First flown in 1982, the Tupolev Tu-160 'Blackjack' is a counterpart to the American B-1B. Both share a similar configuration, but the Soviet designed bomber is about 30 percent larger and considerably faster. Its initial combat radius of 7300 km is estimated on a mission profile of subsonic high altitude cruise, transonic penetration at low altitude. The Blackjack has a conventional or nuclear free-fall bombing capability, but it has more often been associated with the AS-15 'Kent' cruise missile. The Blackjack is an extremely expensive aircraft, so with the current economic crisis affecting the former Soviet Union, together with the relaxation in international tension, it is unlikely that more than the 25 bombers currently in service will be completed.

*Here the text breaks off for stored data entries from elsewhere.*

(** * benchmark_hybrid_parallelism.py: a shallow embedding

    The benchmark compares four ways of hashing a sampled corpus of files:
    per-item calls from a Python thread pool (Rust and C primitives), one
    batch call after a sequential read, and one batch call after a parallel
    read.  The embedding keeps the shape of the source:

    - the imported modules, the directory tree and the clock are an [Env];
    - the observable state is a [World]: how often the clock was read, the
      trace of file reads and hashing calls, and what was printed;
    - code run by pool workers is a [Task] (a finite tree of atomic actions);
      a [ThreadPoolExecutor] interleaves tasks under an arbitrary schedule;
    - code run by the main thread lives in the monad [M] (state + exception).

    Durations are Python floats in the source; they are idealised here as
    exact rationals, and the [:.3f] style rounding of the report is dropped:
    a printed line carries the exact value. *)

From Stdlib Require Import QArith.
From stdpp Require Import base list strings sorting.
(** C1 (divergence): on a curve whose index is not [0..n-1], the label that
    [idxmin] returns is used as a position: the split of
    [curve_after_dropna] puts all three samples into [before] and none into
    [after], although the sample of field value 1 comes after the turning
    point. *)
Lemma split_label_used_as_position :
  split_dataframe_at_turning_point curve_after_dropna "H"
  = Ok (frame ["H"; "R"] [0; 1; 2] [zs [0; 1]; zs [1; 3]; zs [2; 5]],
        frame ["H"; "R"] [] []) /\
  column "H" curve_after_dropna = zs [2; 0; 1] /\
  idxmin [(1, of_Z 2); (2, of_Z 0); (3, of_Z 1)] = Ok (Some 2).
Proof. vm_compute. repeat split; reflexivity. Qed.

(** *** Malformed input to the split *)

Lemma nanargmin_all_nan (l : list cell) :
  Forall (fun v => isna v = true) l -> nanargmin l = None.
Proof.
  intros H. unfold nanargmin.
  assert (forallb isna l = true) as ->; [|reflexivity].
  induction H as [|x l Hx _ IH]; [reflexivity|]. simpl. rewrite Hx, IH. reflexivity.
Qed.

(** C6 (as amended): the split fails on a curve without the field column
    (KeyError), on an empty curve (ValueError) and on a curve whose field
    column is entirely NaN (TypeError); none of these is the
    InvalidInputError of the specification. *)
Theorem split_malformed_raises (df : DataFrame) (c : string) :
  c ∉ columns df \/ rows df = [] \/ Forall (fun v => isna v = true) (column c df) ->
  split_dataframe_at_turning_point df c = Raise (split_error df c) /\
  split_error df c <> InvalidInputError.
Proof.
  intros H. split.
  2:{ unfold split_error. repeat destruct (decide _); discriminate. }
  unfold split_dataframe_at_turning_point, split_error.
  destruct (decide (c ∈ columns df)) as [Hc|Hc].
  2:{ rewrite getitem_absent by assumption. reflexivity. }
  destruct H as [H|H]; [contradiction|].
  destruct (getitem df c) as [s|] eqn:G;
    [|rewrite getitem_present in G by done; discriminate].
  apply getitem_Ok in G as (_ & Gi & Gv). simpl.
  destruct (decide (rows df = [])) as [He|He].
  - assert (s = []) as ->; [|reflexivity].
    apply (fmap_nil_inv snd). fold (values s). rewrite Gv. unfold column.
    rewrite He. reflexivity.
  - destruct H as [H|H]; [contradiction|].
    rewrite idxmin_nonempty.
    + rewrite Gv, nanargmin_all_nan by assumption. reflexivity.
    + intros ->. apply He. symmetry in Gv. apply fmap_nil_inv in Gv. exact Gv.
Qed.

Lemma split_malformed_raises_witness :
  split_dataframe_at_turning_point (frame ["H"; "R"] [0; 1] [[NaN; of_Z 1]; [NaN; of_Z 2]]) "H"
  = Raise TypeError.
Proof.
  apply (split_malformed_raises
           (frame ["H"; "R"] [0; 1] [[NaN; of_Z 1]; [NaN; of_Z 2]]) "H").
  right. right. vm_compute. repeat constructor.
Defined.

(** C6 (counterexample): the empty curve and the curve without the field
    column are rejected, but with ValueError and KeyError. *)
Lemma split_not_InvalidInputError :
  split_dataframe_at_turning_point (frame ["H"; "R"] [] []) "H" = Raise ValueError /\
  split_dataframe_at_turning_point (frame ["R"] [0] [zs [1]]) "H" = Raise KeyError /\
  split_dataframe_at_turning_point (frame ["H"; "R"] [] []) "H"
    <> Raise InvalidInputError.
Proof. vm_compute. repeat split; try reflexivity. discriminate. Qed.

(** ** [merge_dataframes] *)

Lemma concat_rows df1 df2 : rows (concat df1 df2) = rows df1 ++ rows df2.
Proof.
  unfold concat. rewrite reset_index_rows. unfold rows. simpl. apply fmap_app.
Qed.

Lemma concat_columns df1 df2 c :
  c ∈ columns (concat df1 df2) <-> c ∈ columns df1 \/ c ∈ columns df2.
Proof.
  unfold concat. simpl. rewrite elem_of_app, list_elem_of_difference.
  destruct (decide (c ∈ columns df1)); tauto.
Qed.

(** C8 (as amended): when "H_kOe" is a column of one of the branches, the
    merge returns a curve of [len a + len b] rows that keeps every row of
    both branches (nothing is deduplicated), ascending in "H_kOe", with a
    fresh index.  The sort column is fixed: it is not a parameter. *)
Theorem merge_sorted_by_H_kOe (a b : DataFrame) :
  "H_kOe" ∈ columns a \/ "H_kOe" ∈ columns b ->
  exists m,
    merge_dataframes a b = Ok m /\
    len m = (len a + len b)%nat /\
    rows m ≡ₚ rows a ++ rows b /\
    ascending "H_kOe" m /\
    fresh_index m.
Proof.
  intros H. apply concat_columns in H.
  destruct (sort_reset_returns _ _ H) as [m E]. exists m.
  split; [exact E|]. apply sort_reset_spec in E as (_ & P & L & A & F).
  rewrite concat_rows in P.
  repeat split; try assumption.
  rewrite <- !len_rows. rewrite P, length_app. reflexivity.
Qed.

Lemma merge_sorted_by_H_kOe_witness :
  exists m,
    merge_dataframes (frame ["H_kOe"; "R"] [0; 1] [zs [1; 3]; zs [0; 1]])
                     (frame ["H_kOe"; "R"] [0; 1] [zs [1; 4]; zs [2; 5]]) = Ok m /\
    len m = 4%nat.
Proof.
  destruct (merge_sorted_by_H_kOe
              (frame ["H_kOe"; "R"] [0; 1] [zs [1; 3]; zs [0; 1]])
              (frame ["H_kOe"; "R"] [0; 1] [zs [1; 4]; zs [2; 5]]))
    as (m & E & L & _).
  - left. vm_compute. repeat constructor.
  - exists m. split; [exact E|exact L].
Defined.

(** C8 (counterexample): two branches whose field column is named "H_Oe",
    the default name of the split.  The merge has no parameter to say so and
    fails on its fixed key; when both columns exist, the result is ordered
    by "H_kOe" and not by the designated "H_Oe". *)
Lemma merge_key_is_hard_wired :
  merge_dataframes (frame ["H_Oe"; "R"] [0; 1] [zs [0; 1]; zs [1; 3]])
                   (frame ["H_Oe"; "R"] [0] [zs [2; 5]]) = Raise KeyError /\
  (exists m,
     merge_dataframes (frame ["H_Oe"; "H_kOe"] [0] [zs [1; 2]])
                      (frame ["H_Oe"; "H_kOe"] [0] [zs [2; 1]]) = Ok m /\
     column "H_Oe" m = zs [2; 1] /\ ~ ascending "H_Oe" m).
Proof.
  split; [vm_compute; reflexivity|].
  eexists. split; [vm_compute; reflexivity|]. split; [vm_compute; reflexivity|].
  unfold ascending. intros S. apply Sorted_inv in S as [_ S].
  apply HdRel_inv in S. vm_compute in S. discriminate.
Qed.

Originally posted by neformore
Well now....
First off, QRA planes don't do "other missions". Thats why they are QRA planes.
Second, in order to get here it would have had to fly down off the coast of Norway, and possibly off Denmark - that means they missed it too?

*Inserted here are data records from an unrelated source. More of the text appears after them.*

(** [t[i]] on a tuple, for a non-negative literal index. *)
Definition index {A : Type} (t : list A) (i : nat) : result A :=
  match nth_error t i with
  | Some x => Ok x
  | None => Raise IndexError
  end.

Definition is_digit (c : ascii) : bool :=
  let n := nat_of_ascii c in (Nat.leb 48 n && Nat.leb n 57)%bool.

Definition digit_value (c : ascii) : Z := Z.of_nat (nat_of_ascii c) - 48.

Fixpoint int_acc (acc : Z) (s : string) : option Z :=
  match s with
  | EmptyString => Some acc
  | String c rest =>
      if is_digit c then int_acc (10 * acc + digit_value c) rest else None
  end.

(** The number of digits at the start of [s]. *)
Fixpoint digit_run (s : string) : nat :=
  match s with
  | EmptyString => O
  | String c rest => if is_digit c then S (digit_run rest) else O
  end.

(** [sys.get_int_max_str_digits()], at its default. *)
Definition int_max_str_digits : nat := 4300.

Definition int_limit_msg (digits : nat) : string :=
  "Exceeds the limit (4300 digits) for integer string conversion: value has "
    ++ str_of_int (Z.of_nat digits)
    ++ " digits; use sys.set_int_max_str_digits() to increase the limit".

(** [int(s)] on an unsigned decimal literal: a run of more than
    [int_max_str_digits] digits raises [ValueError], and so does anything
    that is not a non-empty string of digits. *)
Definition int (s : string) : result Z :=
  match s with
  | EmptyString => Raise (ValueError "invalid literal for int()")
  | _ =>
      if Nat.ltb int_max_str_digits (digit_run s) then
        Raise (ValueError (int_limit_msg (digit_run s)))
      else
        match int_acc 0 s with
        | Some n => Ok n
        | None => Raise (ValueError "invalid literal for int()")
        end
  end.

(** [s.isascii()] *)
Fixpoint isascii (s : string) : bool :=
  match s with
  | EmptyString => true
  | String c rest => Nat.ltb (nat_of_ascii c) 128 && isascii rest
  end.

(** [s.count(c)] for a one-character [c]. *)
Fixpoint count (c : ascii) (s : string) : nat :=
  match s with
  | EmptyString => O
  | String a rest => if Ascii.eqb a c then S (count c rest) else count c rest
  end.

End Py.

(** ** Table paths *)

(** [DbPath = Tuple[str, ...]] *)
Definition DbPath : Type := list string.

(** The part of an [Athena] database object that path normalisation reads:
    [self.name], [self.default_schema] and [str(self)]. *)
Record Athena : Type := mkAthena {
  name : string;
  default_schema : string;
  self_str : string
}.
(** X3: an entity staged once under its id, and not removed by the same
    flush, is afterwards found by [getEntity] under its id, sits in the
    bucket of each of its tags, and is returned by every query whose
    test it passes. *)
Theorem X3_flush_then_lookup (h : Heap) (m : EntityManager.t) (e : ref) :
  EntityManager.store_ok h (EntityManager.entities m) →
  e ∈ EntityManager.entitiesToAdd m →
  (∀ e', e' ∈ EntityManager.entitiesToAdd m →
         Entity.id (h e') = Entity.id (h e) → e' = e) →
  (∀ x, x ∈ EntityManager.removals h m → Entity.id (h x) ≠ Entity.id (h e)) →
  EntityManager.getEntity (Entity.id (h e)) (EntityManager.update h m) = Some e
  ∧ (∀ tag, tag ∈ Entity.tags (h e) →
            e ∈ EntityManager.getEntitiesByTag tag (EntityManager.update h m))
  ∧ (∀ componentClasses,
       EntityManager.matches h componentClasses e = true →
       e ∈ EntityManager.getEntitiesWith h (EntityManager.update h m) componentClasses).
Proof.
  intros Hok He Huniq Hkept.
  assert (Hstored : (Entity.id (h e), e)
                    ∈ EntityManager.entities (EntityManager.update h m)).
  { apply update_store_elem. split; [by apply add_store_last |].
    intros x Hx Heq. by apply (Hkept x Hx). }
  assert (Hnot : e ∉ EntityManager.removals h m).
  { intros Hin. by apply (Hkept e Hin). }
  split.
  { unfold EntityManager.getEntity. apply JsMap_get_elem; [| done].
    by apply (update_store_ok h m Hok). }
  split.
  - intros tag Htag. apply occurrences_pos.
    unfold EntityManager.getEntitiesByTag, EntityManager.update. simpl.
    rewrite remove_index_other by done.
    apply occurrences_pos. by apply add_index_elem.
  - intros cs Hmatch. apply getEntitiesWith_elem. split; [| done].
    unfold JsMap.values. apply list_elem_of_fmap. by exists (Entity.id (h e), e).
Qed.

Lemma X3_flush_then_lookup_witness :
  EntityManager.getEntity "_player" (EntityManager.update Scenario.heap Scenario.staged)
    = Some Scenario.player
  ∧ Scenario.player ∈ EntityManager.getEntitiesByTag "player"
      (EntityManager.update Scenario.heap Scenario.staged).
Proof.
  destruct (X3_flush_then_lookup Scenario.heap Scenario.staged Scenario.player)
    as (Hget & Htag & _).
  - apply store_ok_new.
  - apply (bool_decide_unpack _). by vm_compute.
  - intros e' He' Hid. vm_compute in He'.
    apply elem_of_cons in He' as [-> | He']; [done |].
    apply list_elem_of_singleton in He' as ->. by vm_compute in Hid.
  - intros x Hx. vm_compute in Hx. by apply elem_of_nil in Hx.
  - split; [exact Hget |]. apply Htag. apply (bool_decide_unpack _). by vm_compute.
Defined.
Lemma register_keeps_emails_unique_witness :
  register alice (Some squatted_db)
  = (Returned alice_response, Some (store "user" (model_dump (new_user alice)) squatted_db)) /\
  NoDup (user_emails squatted_db) /\
  NoDup (user_emails (store "user" (model_dump (new_user alice)) squatted_db)).
Proof.
  assert (H : register alice (Some squatted_db)
              = (Returned alice_response,
                 Some (store "user" (model_dump (new_user alice)) squatted_db)))
    by (vm_compute; reflexivity).
  assert (Hnd : NoDup (user_emails squatted_db))
    by (apply (bool_decide_unpack _); vm_compute; exact I).
  split; [exact H|]. split; [exact Hnd|].
  exact (proj1 (register_keeps_emails_unique _ _ _ _ H Hnd)).
Defined.

(** X14: a start keeps addresses unique too: a baseline account is stored
    only when its address is not, so no duplicate can appear. *)
Theorem startup_keeps_emails_unique (db db' : Database) :
  snd (startup_event (Some db)) = Some db' ->
  NoDup (user_emails db) ->
  NoDup (user_emails db').
Proof.
  intros H Hnd. destruct (outage db) as [msg|] eqn:Hup.
  - rewrite (startup_event_down _ _ Hup) in H. now inversion H; subst db'.
  - rewrite (startup_event_up _ Hup) in H. inversion H; subst db'.
    unfold seeded_db. rewrite user_emails_ensure_courses.
    apply ensure_user_keeps_emails_unique; [reflexivity|].
    apply ensure_user_keeps_emails_unique; [reflexivity | exact Hnd].
Qed.

Lemma startup_keeps_emails_unique_witness :
  snd (startup_event (Some squatted_db)) = Some (seeded_db squatted_db) /\
  NoDup (user_emails squatted_db) /\
  NoDup (user_emails (seeded_db squatted_db)) /\
  user_emails (seeded_db squatted_db)
  = [VStr "admin@elearning.com"; VStr "faculty@elearning.com"].
Proof.
  assert (H : snd (startup_event (Some squatted_db)) = Some (seeded_db squatted_db))
    by reflexivity.
  assert (Hnd : NoDup (user_emails squatted_db))
    by (apply (bool_decide_unpack _); vm_compute; exact I).
  split; [exact H|]. split; [exact Hnd|].
  split; [exact (startup_keeps_emails_unique _ _ H Hnd) | reflexivity].
Defined.

(** ** Edge cases of [login] on stored documents *)

(** X15: a user document whose "password_hash" is missing or is not a
    string can never log in: [found.get("password_hash")] differs from every
    fingerprint, so [login] returns no response whatever the password, and
    refuses with status 401 every password that can be encoded. *)
Theorem login_without_fingerprint_refused
        (db : Database) (req : LoginRequest.t) (found : document) :
  outage db = None ->
  stored_user db (LoginRequest.email req) = Some found ->
  (forall s, found !! "password_hash" <> Some (VStr s)) ->
  (has_surrogate (LoginRequest.password req) = false ->
   login req (Some db) = (Raised (HTTPException 401 "Invalid credentials"), Some db)) /\
  (forall resp, fst (login req (Some db)) <> Returned resp).
Proof.
  intros Hup Hfound Hnostr.
  assert (Hne : forall h, dict_get found "password_hash" <> VStr h).
  { intros h Heq. unfold dict_get in Heq.
    destruct (found !! "password_hash") as [v|] eqn:Hv; simpl in Heq.
    - subst v. exact (Hnostr _ eq_refl).
    - discriminate. }
  destruct (has_surrogate (LoginRequest.password req)) eqn:Hpw.
  - rewrite (login_unencodable _ _ _ Hup Hfound Hpw).
    split; [discriminate | intros resp H; discriminate H].
  - rewrite (login_known _ _ _ Hup Hfound Hpw).
    rewrite bool_decide_eq_false_2 by apply Hne.
    split; [reflexivity | intros resp H; discriminate H].
Qed.

Lemma login_without_fingerprint_refused_witness :
  stored_user (legacy_db no_hash_doc) "old@x.com" = Some (with_id no_hash_doc 0%N) /\
  login {| LoginRequest.email := old_address; LoginRequest.password := "" |}
        (Some (legacy_db no_hash_doc))
  = (Raised (HTTPException 401 "Invalid credentials"), Some (legacy_db no_hash_doc)).
Proof.
  assert (Hfound : stored_user (legacy_db no_hash_doc) "old@x.com"
                   = Some (with_id no_hash_doc 0%N)) by reflexivity.
  split; [exact Hfound|].
  apply (login_without_fingerprint_refused
           (legacy_db no_hash_doc)
           {| LoginRequest.email := old_address; LoginRequest.password := "" |}
           _ eq_refl Hfound); [|reflexivity].
  intros s H. discriminate H.
Defined.

(** X16: a stored user document without a "role" logs in as a student:
    [found.get("role", "student")] supplies the default. *)
Theorem login_role_defaults_to_student
        (db : Database) (req : LoginRequest.t) (found : document) (name given_hash : string) :
  outage db = None ->
  stored_user db (LoginRequest.email req) = Some found ->
  hash_password (LoginRequest.password req) = Returned given_hash ->
  found !! "password_hash" = Some (VStr given_hash) ->
  found !! "name" = Some (VStr name) ->
  found !! "role" = None ->
  exists token,
    hash_password (LoginRequest.email req +:+ "|" +:+ LoginRequest.password req)
    = Returned token /\
    login req (Some db)
    = (Returned {| AuthResponse.name := name;
                   AuthResponse.email := LoginRequest.email req;
                   AuthResponse.role := "student";
                   AuthResponse.token := token |},
       Some db).
Proof.
  intros Hup Hfound Hgiven Hhash Hname Hrole.
  apply hash_password_returned in Hgiven. destruct Hgiven as [Hpw ->].
  exists (fingerprint (LoginRequest.email req +:+ "|" +:+ LoginRequest.password req)).
  split; [apply hash_password_encodable; now rewrite token_text_encodable|].
  rewrite (login_known _ _ _ Hup Hfound Hpw).
  destruct (stored_user_Some _ _ _ Hfound) as [_ Hemail].
  unfold dict_get, dict_get_or. rewrite Hhash, Hname, Hrole, Hemail.
  cbn [default]. rewrite bool_decide_eq_true_2 by reflexivity.
  reflexivity.
Qed.

Lemma login_role_defaults_to_student_witness :
  stored_user (legacy_db no_role_doc) "rolf@x.com" = Some (with_id no_role_doc 0%N) /\
  with_id no_role_doc 0%N !! "role" = None /\
  exists token,
    hash_password ("rolf@x.com" +:+ "|" +:+ "pw5") = Returned token /\
    login {| LoginRequest.email := rolf_address; LoginRequest.password := "pw5" |}
          (Some (legacy_db no_role_doc))
    = (Returned {| AuthResponse.name := "Rolf";
                   AuthResponse.email := "rolf@x.com";
                   AuthResponse.role := "student";
                   AuthResponse.token := token |},
       Some (legacy_db no_role_doc)).
Proof.
  assert (Hfound : stored_user (legacy_db no_role_doc) "rolf@x.com"
                   = Some (with_id no_role_doc 0%N)) by reflexivity.
  split; [exact Hfound|]. split; [reflexivity|].
  exact (login_role_defaults_to_student
           (legacy_db no_role_doc)
           {| LoginRequest.email := rolf_address; LoginRequest.password := "pw5" |}
           _ "Rolf" (fingerprint "pw5") eq_refl Hfound eq_refl eq_refl eq_refl eq_refl).
Defined.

Something fishy with the article then. IMHO
Originally posted by citizen smith
damn...just 90 seconds short of getting rid of Hull
Originally posted by pavil
Originally posted by homo_borg
Well, it IS still currently the most advanced bomber in the world. We all know how useless F-117s are. We could only surmise how the B2 would fail miserably against Russian defences.
Nice of you to spout off nonsense. Only one F-117 has ever been shot down. It performed it's job well, which makes you wonder what they replaced it with?
Zoltan used the human spotters and brief use of radar, with short range shots at American bombers. The SA-3 was guided from the ground, so you had to use surprise to get an accurate shot in before the target used jamming and evasive maneuvers to make the missile miss. The F-117 he shot down was only 13 kilometers away.
Originally posted by rufusdrak
Two f117 nighthawks were lost, one was utterly shot down the other was damaged so heavily it never flew again, in the same conflict by inferior Yugoslavian forces. Imagine what Russia would do to them. No on second thought let's not.